閑話 明智十兵衛と妻

 秀隆のもとに訃報が届いた。明智光秀の妻、尋子が死去したとのことだ。光秀はこの時代の武将には珍しく側室を持たなかった。彼女との間に一男二女をもうけ、嫡子の十五朗光慶は父譲りの才を発揮し、信長の近習として働いている。娘の一人は腹心の秀満に嫁ぎ、もう一人は細川藤孝の嫡子、忠興に嫁いでいた。
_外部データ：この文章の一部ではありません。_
(** C38: the result of a cycle is well formed: it counts [count] packets
    sent and between none and [count] failed, reports success exactly
    when fewer than [count] failed; its best, average and worst time, its
    range, its sum and its two standard deviations are ordered and bounded
    by the timeout and by the number of replies; every integer field is a
    64-bit value, and none has wrapped around except, possibly, the
    squared deviation, which is exact and below the square of the worst
    time whenever that square fits in 64 bits. *)
Theorem runPing_result_wf ipAddr ip srcAddr icmpID opt w :
  world_ok w → 0 ≤ Count opt → int64 (Count opt) → Count opt * Timeout opt ≤ max_int64 →
  PingResult_wf (Count opt) (Timeout opt) (runPing ipAddr ip srcAddr icmpID opt w).1.1.1.
Proof.
  intros Hw H0 Hc HT.
  destruct (runPing_final_inv ip srcAddr icmpID opt w Hw Hc HT) as [Hret Hs _ _].
  pose proof (runPing_samples_length ip srcAddr icmpID opt w) as Hlen.
  unfold runPing. cbn [fst]. rewrite Hret, (build_result_spec _ _ _ (Timeout opt)) by done.
  by apply result_spec_wf.
Qed.
End runPing_wf.

Lemma runPing_result_wf_witness :
  PingResult_wf 4 1000000 (runPing "10.0.0.1" "10.0.0.1" "" 1 opt4 script4).1.1.1.
Proof.
  apply (runPing_result_wf (Hok := script_transport_ok) "10.0.0.1" "10.0.0.1" "" 1 opt4 script4);
    [exact script4_ok|done|exact opt4_int64|exact opt4_fits].
Defined.

(** ** The sentinel of the best time *)

(** The samples recorded since the last sample of zero nanoseconds. *)
Definition since_zero (l : list Duration) : list Duration :=
  foldl (λ acc e, if bool_decide (e = 0) then [] else acc ++ [e]) [] l.

Section sentinel.
Implicit Types (l : list Duration) (e : Duration).

Lemma since_zero_snoc l e :
  since_zero (l ++ [e]) = if bool_decide (e = 0) then [] else since_zero l ++ [e].
Proof. unfold since_zero. by rewrite foldl_app. Qed.

Lemma since_zero_pos l : Forall (λ e, 0 ≤ e) l → Forall (λ e, 0 < e) (since_zero l).
Proof.
  induction l as [|e l IH] using rev_ind; [constructor|].
  rewrite Forall_app, Forall_singleton, since_zero_snoc. intros [Hl He].
  case_bool_decide; [constructor|]. apply Forall_app. split; [by apply IH|].
  apply Forall_singleton. lia.
Qed.

Lemma since_zero_subseteq l : since_zero l ⊆ l.
Proof.
  induction l as [|e l IH] using rev_ind; [done|].
  rewrite since_zero_snoc. case_bool_decide; [by intros x ?%elem_of_nil|].
  intros x. rewrite !elem_of_app. intros [?|?]; [left; by apply IH|by right].
Qed.

Lemma since_zero_nil l : since_zero l = [] ↔ l = [] ∨ last l = Some 0.
Proof.
  destruct l as [|e l _] using rev_ind; [by split; [left|]|].
  rewrite since_zero_snoc, last_snoc. case_bool_decide; subst.
  - by split; [right|].
  - split; [by intros ?%app_nil_r_inv|]. by intros [?%app_nil_r_inv|[=]].
Qed.

Lemma since_zero_id l : 0 ∉ l → since_zero l = l.
Proof.
  induction l as [|e l IH] using rev_ind; [done|].
  rewrite not_elem_of_app, not_elem_of_cons, since_zero_snoc. intros [Hl [He _]].
  rewrite bool_decide_eq_false_2 by done. by rewrite IH.
Qed.

(** The best time the loop keeps is the smallest sample since the last
    sample of zero. *)
Lemma best_ref_since_zero l :
  Forall (λ e, 0 ≤ e) l → best_ref l = minZ 0 (since_zero l).
Proof.
  intros Hl. rewrite <-(proj1 (best_ref_min _ (since_zero_pos l Hl))).
  induction l as [|e l IH] using rev_ind; [done|].
  apply Forall_app in Hl as [Hl He%Forall_singleton].
  rewrite best_ref_snoc, since_zero_snoc. pose proof (best_ref_bounds l Hl).
  case_bool_decide; subst.
  - change (best_ref []) with 0. unfold best_step.
    repeat case_bool_decide; simpl; lia.
  - by rewrite best_ref_snoc, IH.
Qed.

Lemma minZ_zero l : Forall (λ e, 0 ≤ e) l → 0 ∈ l → minZ 0 l = 0.
Proof.
  intros Hl H0. pose proof (minZ_le 0 l 0 H0).
  assert (l ≠ []) as Hne by (by intros ->; apply elem_of_nil in H0).
  rewrite Forall_forall in Hl. pose proof (Hl _ (minZ_elem 0 l Hne)). lia.
Qed.

Lemma best_ref_ge_min l : Forall (λ e, 0 ≤ e) l → minZ 0 l ≤ best_ref l.
Proof.
  intros Hl. rewrite best_ref_since_zero by done.
  destruct (decide (since_zero l = [])) as [E|Hne].
  - rewrite E. apply since_zero_nil in E as [->|E%last_Some_elem_of]; [done|].
    by rewrite (minZ_zero l).
  - by apply minZ_le, since_zero_subseteq, minZ_elem.
Qed.

(** The best time is the smallest sample exactly when no sample is zero
    or the last one is. *)
Lemma best_ref_eq_min l :
  Forall (λ e, 0 ≤ e) l → best_ref l = minZ 0 l ↔ 0 ∉ l ∨ last l = Some 0.
Proof.
  intros Hl. rewrite best_ref_since_zero by done. split.
  - intros Heq. destruct (decide (0 ∈ l)) as [H0|]; [right|by left].
    rewrite (minZ_zero l) in Heq by done.
    destruct (decide (since_zero l = [])) as [E|Hne].
    + apply since_zero_nil in E as [->|]; [by apply elem_of_nil in H0|done].
    + pose proof (since_zero_pos l Hl) as Hpos. rewrite Forall_forall in Hpos.
      pose proof (Hpos _ (minZ_elem 0 _ Hne)). lia.
  - intros [H0|Hlast]; [by rewrite since_zero_id|].
    rewrite (proj2 (since_zero_nil l)) by (by right).
    by rewrite (minZ_zero l) by (done || by apply last_Some_elem_of).
Qed.

End sentinel.

Section runPing_sentinel.
Context `{Hok : EchoTransportOk}.

(** C37: the best time uses zero for "no sample yet", so a reply after
    zero nanoseconds is forgotten by the next sample: the best time of a
    cycle is the smallest of the samples recorded since the last sample of
    zero; it is never below the smallest sample, and it is the smallest
    sample exactly when no sample is zero or the last one is. *)
Theorem runPing_best_sentinel ipAddr ip srcAddr icmpID opt w :
  world_ok w → int64 (Count opt) → Count opt * Timeout opt ≤ max_int64 →
  let samples := runPing_samples ip srcAddr icmpID opt w in
  let res := (runPing ipAddr ip srcAddr icmpID opt w).1.1.1 in
  BestTime res = minZ 0 (since_zero samples) ∧
  minZ 0 samples ≤ BestTime res ∧
  (BestTime res = minZ 0 samples ↔ 0 ∉ samples ∨ last samples = Some 0).
Proof.
  intros Hw Hc HT samples res.
  destruct (runPing_result_spec ipAddr ip srcAddr icmpID opt w Hw Hc HT)
    as [Hres Hs%samples_ok_nonneg].
  unfold res. rewrite Hres. cbn [BestTime result_spec]. fold samples.
  split_and!; [by apply best_ref_since_zero|by apply best_ref_ge_min|by apply best_ref_eq_min].
Qed.

End runPing_sentinel.

(** Two attempts answered after 0 ns and after 5 µs. *)
Definition script_zero : @world script_transport := [ok_reply "h" 0; ok_reply "h" 5000].
Definition opt_zero : PingOptions := mkPingOptions 2 1000000 0.

Lemma runPing_best_sentinel_witness :
  let samples := runPing_samples "h" "" 1 opt_zero script_zero in
  let res := (runPing "h" "h" "" 1 opt_zero script_zero).1.1.1 in
  BestTime res = minZ 0 (since_zero samples) ∧
  minZ 0 samples ≤ BestTime res ∧
  (BestTime res = minZ 0 samples ↔ 0 ∉ samples ∨ last samples = Some 0).
Proof.
  apply (runPing_best_sentinel (Hok := script_transport_ok) "h" "h" "" 1 opt_zero script_zero);
    [repeat constructor; simpl; lia|vm_compute; split; discriminate|vm_compute; discriminate].
Defined.

(** In that cycle the best time reported is 5 µs, above the smallest
    sample. *)
Example runPing_best_sentinel_example :
  let res := (runPing "h" "h" "" 1 opt_zero script_zero).1.1.1 in
  BestTime res = 5000 ∧ minZ 0 (runPing_samples "h" "" 1 opt_zero script_zero) = 0.
Proof. by vm_compute. Qed.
 妻を亡くした光秀は自らを追い込むように立ち働き、坂本から京、自身の本拠亀山までの街道整備や、佐久間信盛から引き継いだ本願寺への対応、与力となっている大和、摂津の諸侯への調整などである。特に奈良は東大寺をはじめとする大寺院が勢力を持っており、松永久秀が焼き払ったのも武家と寺社の後送という側面が大きい。

「十兵衛殿、久しいの。奥方のこと、誠に残念です」

「秀隆様。わざわざのお越し、誠にありがとうございます。妻も喜んでいるでしょう」

「御位牌はそちらか。なれば焼香させていただきたい」

「はい、ありがとうございます」

 秀隆は位牌に向けて焼香し、手を合わせる。戦国の世を文字通り手に手を取り合って生き抜いてきたのである。光秀は生きる支えを失ったかのように憔悴していた。
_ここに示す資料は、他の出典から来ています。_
(** The fields of a result that the critical section does not assign. *)
Definition latencies (res : PingResult) :=
  (DestAddr res, DestIp res, Success res, DropRate res, SumTime res, BestTime res,
   AvgTime res, WorstTime res, SquaredDeviationTime res, UncorrectedSDTime res,
   CorrectedSDTime res, RangeTime res).

(** What a reader sees through the pointer [Compute] gave it. *)
Definition read (s : shared) (p : option loc) : option PingResult :=
  l ← p; sh_heap s !! l.

(** A target is well formed in a state when its result pointer is the
    address of an object. *)
Definition PING_ok (t : PING) (s : shared) : Prop :=
  ∃ r, result t = Some r ∧ is_Some (sh_heap s !! r).

(** [k] cycles of the target, one after the other. *)
Fixpoint ping_many (k : nat) (t : PING) (s : shared) : option (PING * shared) :=
  match k with
  | O => Some (t, s)
  | S k' => '(t', s') ← ping t s; ping_many k' t' s'
  end.

(** The identifiers used by [k] cycles, one after the other. *)
Fixpoint ping_ids (k : nat) (t : PING) (s : shared) : list Z :=
  match k with
  | O => []
  | S k' =>
      (ping_start t s).1 ::
      match ping t s with
      | Some (t', s') => ping_ids k' t' s'
      | None => []
      end
  end.

(** ** What one cycle computes *)

(** The result and the log of the cycle that [ping] runs in state [s],
    and the network after it. *)
Definition cycle_out (t : PING) (s : shared) : PingResult :=
  (Ping (host t) (ip t) (srcAddr t) (count t) (interval t) (timeout t)
     (Get (sh_ids s)).1 (sh_net s)).1.1.1.
Definition cycle_log (t : PING) (s : shared) : list event :=
  (Ping (host t) (ip t) (srcAddr t) (count t) (interval t) (timeout t)
     (Get (sh_ids s)).1 (sh_net s)).2.
Definition cycle_net (t : PING) (s : shared) : world :=
  (Ping (host t) (ip t) (srcAddr t) (count t) (interval t) (timeout t)
     (Get (sh_ids s)).1 (sh_net s)).1.2.

(** The state after a cycle of a target whose result is at [r]. *)
Definition after_ping (t : PING) (s : shared) (r : loc) (old : PingResult) : PING * shared :=
  let data := fresh (dom (sh_heap s)) in
  (set_result t (Some data),
   mkShared (<[r := add_summary old (cycle_out t s)]> (<[data := cycle_out t s]> (sh_heap s)))
     (Get (sh_ids s)).2 (cycle_net t s)).

End methods.

Section facts.
Context `{EchoTransport}.
Implicit Types (t : PING) (s : shared) (r p data : loc) (old out : PingResult).

Lemma alloc_fresh v s : sh_heap s !! (alloc v s).1 = None.
Proof. apply not_elem_of_dom, is_fresh. Qed.

Lemma alloc_lookup v s : sh_heap (alloc v s).2 !! (alloc v s).1 = Some v.
Proof. apply lookup_insert_eq. Qed.

Lemma alloc_lookup_old v s l x :
  sh_heap s !! l = Some x → sh_heap (alloc v s).2 !! l = Some x.
Proof.
  intros Hl. unfold alloc. simpl. rewrite lookup_insert_ne; [done|].
  intros <-. pose proof (alloc_fresh v s) as Hf. simpl in Hf. congruence.
Qed.

(** [Ping] is [runPing] with the options built from its arguments. *)
Lemma Ping_runPing addr i src n itv tmo id (w : world) :
  Ping addr i src n itv tmo id w = runPing addr i src id (mkPingOptions n tmo itv) w.
Proof. reflexivity. Qed.

(** One cycle of a well-formed target: the method does not panic and
    ends in [after_ping]. *)
Lemma ping_spec t s r old :
  result t = Some r → sh_heap s !! r = Some old →
  ping t s = Some (after_ping t s r old).
Proof.
  intros Hr Hold. unfold ping, ping_start, ping_probe, after_ping, cycle_out, cycle_net.
  destruct (Get (sh_ids s)) as [id ids] eqn:Eid. cbn [sh_net sh_heap sh_ids fst snd].
  destruct (Ping _ _ _ _ _ _ id (sh_net s)) as [[[out err] w] log] eqn:Eping.
  cbn [fst snd alloc sh_heap sh_ids sh_net]. unfold ping_publish. rewrite Hr. simpl.
  assert (fresh (dom (sh_heap s)) ≠ r) as Hne.
  { intros E. pose proof (is_fresh (dom (sh_heap s))) as Hf. rewrite E in Hf.
    apply Hf, elem_of_dom. eauto. }
  rewrite (lookup_insert_ne _ _ r) by exact Hne. rewrite Hold. simpl.
  by rewrite lookup_insert_eq.
Qed.

Lemma PING_ok_after t s r old :
  result t = Some r → sh_heap s !! r = Some old →
  PING_ok (after_ping t s r old).1 (after_ping t s r old).2.
Proof.
  intros Hr Hold. eexists. split; [reflexivity|]. simpl.
  destruct (decide (r = fresh (dom (sh_heap s)))) as [->|Hne].
  - rewrite lookup_insert_eq. eauto.
  - rewrite lookup_insert_ne, lookup_insert_eq by done. eauto.
Qed.

Lemma after_ping_read_new t s r old :
  sh_heap s !! r = Some old →
  read (after_ping t s r old).2 (Compute (after_ping t s r old).1) = Some (cycle_out t s).
Proof.
  intros Hold. simpl. rewrite lookup_insert_ne, lookup_insert_eq; [done|].
  intros ->. pose proof (is_fresh (dom (sh_heap s))) as Hf. apply Hf, elem_of_dom. eauto.
Qed.

Lemma after_ping_read_old t s r old :
  read (after_ping t s r old).2 (Some r) = Some (add_summary old (cycle_out t s)).
Proof. simpl. apply lookup_insert_eq. Qed.

(** A well-formed target has a result object, and its cycle ends in
    [after_ping] of it. *)
Lemma ping_ok_spec t s :
  PING_ok t s →
  ∃ r old, result t = Some r ∧ sh_heap s !! r = Some old ∧
           ping t s = Some (after_ping t s r old).
Proof. intros (r & Hr & [old Hold]). exists r, old. by rewrite (ping_spec t s r old). Qed.

(** The cycle reports the configured count as packets sent. *)
Lemma cycle_out_SntSummary t s : SntSummary (cycle_out t s) = count t.
Proof. reflexivity. Qed.

(** C10.  One cycle of a well-formed target does not panic and keeps the
    target well formed and its configuration unchanged; afterwards
    [Compute] returns the address of a new object, which holds exactly
    the result of this cycle, and the allocator has advanced by one
    call.  In particular the counters [SntSummary], [SntFailSummary] and
    [SntTimeSummary] that [Compute] exposes are those of the last cycle
    alone. *)
Theorem ping_publishes_cycle t s :
  PING_ok t s →
  ∃ t' s' data,
    ping t s = Some (t', s') ∧ PING_ok t' s' ∧
    Compute t' = Some data ∧ sh_heap s !! data = None ∧
    read s' (Compute t') = Some (cycle_out t s) ∧
    set_result t' None = set_result t None ∧
    sh_ids s' = (Get (sh_ids s)).2 ∧ sh_net s' = cycle_net t s.
Proof.
  intros (r & Hr & [old Hold]).
  exists (after_ping t s r old).1, (after_ping t s r old).2, (fresh (dom (sh_heap s))).
  split_and!; try done.
  - by rewrite <-surjective_pairing, <-(ping_spec t s r old).
  - by apply PING_ok_after.
  - apply not_elem_of_dom, is_fresh.
  - by apply after_ping_read_new.
Qed.

(** Cycles preserve well-formedness, so any number of them runs without
    panic, and the configuration never changes. *)
Lemma ping_many_ok k t s :
  PING_ok t s →
  ∃ t' s', ping_many k t s = Some (t', s') ∧ PING_ok t' s' ∧
           set_result t' None = set_result t None.
Proof.
  revert t s. induction k as [|k IH]; intros t s Hok; [by eauto|].
  destruct (ping_ok_spec t s Hok) as (r & old & Hr & Hold & Hp).
  pose proof (PING_ok_after t s r old Hr Hold) as Hok1.
  assert (set_result (after_ping t s r old).1 None = set_result t None) as Hcfg by done.
  destruct (after_ping t s r old) as [t1 s1].
  destruct (IH t1 s1 Hok1) as (t' & s' & Hm & Hok' & Hcfg').
  exists t', s'. cbn [ping_many]. rewrite Hp. simpl. by rewrite Hm, Hcfg', <-Hcfg.
Qed.

Lemma ping_many_S_r k t s :
  ping_many (S k) t s = '(t', s') ← ping_many k t s; ping t' s'.
Proof.
  revert t s. induction k as [|k IH]; intros t s.
  - simpl. destruct (ping t s) as [[??]|]; done.
  - change (ping_many (S (S k)) t s) with ('(t1, s1) ← ping t s; ping_many (S k) t1 s1).
    cbn [ping_many]. destruct (ping t s) as [[t1 s1]|]; [|done]. simpl. apply IH.
Qed.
「十兵衛殿。おぬし働きすぎじゃ。兄上も心配しておる」

「お心遣いありがたきことにござる。ですが妻の望みは太平の世でござった。それを成し遂げるまでは儂は休んでいる暇はないのですよ」

「うむ、お主の志、まことに尊い。それゆえに俺は貴殿を失いたくないのだ」

「…秀隆様、私はそれほどに?」

「うむ」

「なればしばらくお休みをいただきます。美濃にて静養をお許しいただけますか?」

「年内いっぱい休むがよい。そして奥方と向き合うがよい。存分に悲しみ泣くがよいぞ。時は薬じゃ」

「はい、私は明智家当主として気を張りすぎていたのですね。弱みを見せられぬ、しっかりせねばならぬとばかり…」

「たとえとしてよいものかわからぬが、兄上も先日妻の一人をなくされた。その時は政務の最中に涙を流したり、妻の墓所を日を開けずに訪ねておられた。大切な人を亡くして平気な方がおかしいのじゃ」

「そうですね…そう…です‥ね…うわああああああああああああああああああ!!!」

 光秀は顔を畳に伏せて大声で泣き始めた。妻の名を何度も呼び、答えがないことに悲しむ。苦労も喜びも分かち合えなくなったことに悲しむ。半身を失ったことが悲しい。ただただ悲しい。今まではそれを必死に抑え込んできた。面に出してはならぬと思い込んでいた。だが泣いていいのだと、悲しんでいいのだと諭された。声を上げるたび、涙を流すたびに、彼の胸にどんよりと覆いかぶさっていたものが流れ落ちてゆく。妻を失った胸の穴はぽっかりと開いたままだ。結婚して夫婦となったとき。初めての子が生まれたとき。仕官が成ったとき。昇格したとき。いつも彼女は微笑んでくれた。失敗したとき、落ち込んだ時、病に倒れたとき、そっと傍で支えてくれていた。光秀のすべては彼女のためにあった。けれど、脳裏に浮かんだ妻の微笑みがよみがえったとき、報われたと感じた。妻は生涯を生き切ったのだと、太平の世を託してくれたのは子らが安心して暮らせる世をと願ったのだ。子供たちの未来を光秀に託し、信じて逝った。それを改めて感じた。

 光秀は十五郎を呼び、胸にかき抱いた。母を失った悲しみは光秀に優るとも劣らぬ。そのことをいまさらに思い知る。二人でひとしきり泣き、光秀は秀隆の勧めで飛騨の下呂に湯治に出かけた。

 そして再度亀山に戻ったとき、光秀は往時の活力を取り戻していた。悲しみを乗り越え新たな一歩を歩み出したのであった。